(** C9, amended: after every run of the aggregation, an entry of today's
    browser activity has [total_key_strokes] equal to the noise filter
    applied, with the default [max_idle], to the whole of its [keys] whenever
    its context had a buffer of pending keys or the entry was created by this
    run; an entry of today's application activity has it whenever the entry
    was created by this run, or its context had a buffer of pending keys and
    today's browser activity has no entry of that name.  Every other entry is
    the entry the record had before, cached count included.  So the equality
    holds for every entry of the store after the run when it held for every
    entry before (as in the empty store). *)
Theorem aggregate_logs_recomputes_cache today self context :
  let after := ProductivityTracker.aggregate_logs today self in
  let recomputed (stats : ProductivityTracker.context_stats) :=
    ProductivityTracker.total_key_strokes stats =
    ProductivityTracker.count_valid_keystrokes (ProductivityTracker.keys stats)
      ProductivityTracker.default_max_idle in
  (∀ stats,
     ProductivityTracker.browser_entry today context after = Some stats →
     (is_Some (ProductivityTracker.pending_keys context self) ∨
      ProductivityTracker.browser_entry today context self = None →
      recomputed stats) ∧
     (ProductivityTracker.pending_keys context self = None →
      ∀ old, ProductivityTracker.browser_entry today context self = Some old →
      stats = old)) ∧
  (∀ stats,
     ProductivityTracker.application_entry today context after = Some stats →
     (is_Some (ProductivityTracker.pending_keys context self) ∧
      ProductivityTracker.browser_entry today context after = None ∨
      ProductivityTracker.application_entry today context self = None →
      recomputed stats) ∧
     (ProductivityTracker.pending_keys context self = None ∨
      is_Some (ProductivityTracker.browser_entry today context after) →
      ∀ old, ProductivityTracker.application_entry today context self = Some old →
      stats = old)) ∧
  (ProductivityTracker.store_consistent (ProductivityTracker.logs self) →
   ProductivityTracker.store_consistent (ProductivityTracker.logs after)).
Proof.
  cbn zeta.
  destruct (aggregate_logs_lookup today self context) as (Hb & Ha & _).
  cbn zeta in Hb, Ha. rewrite Hb, Ha. clear Hb Ha.
  unfold ProductivityTracker.seeded_browser, ProductivityTracker.seeded_application.
  rewrite !lookup_union, !lookup_fmap.
  destruct (today_record_lookup today self context) as [-> ->].
  split; [|split; [|apply aggregate_logs_consistent]].
  - intros stats Hstats. split.
    + intros Hcase.
      destruct (ProductivityTracker.pending_keys context self) as [ks|].
      * destruct (ProductivityTracker.browser_entry today context self),
          (default ∅ _ !! context); cbn in Hstats; try done;
          by injection Hstats as <-.
      * destruct Hcase as [[? [=]]|Hnew]. rewrite Hnew in Hstats.
        destruct (default ∅ _ !! context); cbn in Hstats; [|done].
        by injection Hstats as <-.
    + intros Hnone old Hold. rewrite Hnone, Hold in Hstats.
      destruct (default ∅ _ !! context); cbn in Hstats; by injection Hstats as <-.
  - intros stats Hstats. split.
    + intros [[Hpending Hnobrowser]|Hnew].
      * destruct (ProductivityTracker.browser_entry today context self),
          (default ∅ _ !! context); cbn in Hnobrowser; try done.
        destruct Hpending as [ks Hks]. rewrite Hks in Hstats.
        destruct (ProductivityTracker.application_entry today context self),
          (ApplicationLogger.app_time _ !! context); cbn in Hstats; try done;
          by injection Hstats as <-.
      * rewrite Hnew in Hstats.
        destruct (ApplicationLogger.app_time _ !! context); cbn in Hstats; [|done].
        destruct (ProductivityTracker.browser_entry today context self),
          (default ∅ _ !! context), (ProductivityTracker.pending_keys context self);
          cbn in Hstats; by injection Hstats as <-.
    + intros Hcase old Hold. rewrite Hold in Hstats.
      destruct (ApplicationLogger.app_time _ !! context); cbn in Hstats;
        destruct (ProductivityTracker.browser_entry today context self),
          (default ∅ _ !! context); cbn in Hstats, Hcase;
        try (by injection Hstats as <-);
        (destruct Hcase as [Hnone|[? [=]]]; rewrite Hnone in Hstats;
         by injection Hstats as <-).
Qed.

- Problem description:
Search the entries for the word "activity" and pick out every line that holds it.

- Written solution:
    browser activity has [total_key_strokes] equal to the noise filter
    run; an entry of today's application activity has it whenever the entry
    today's browser activity has no entry of that name.  Every other entry is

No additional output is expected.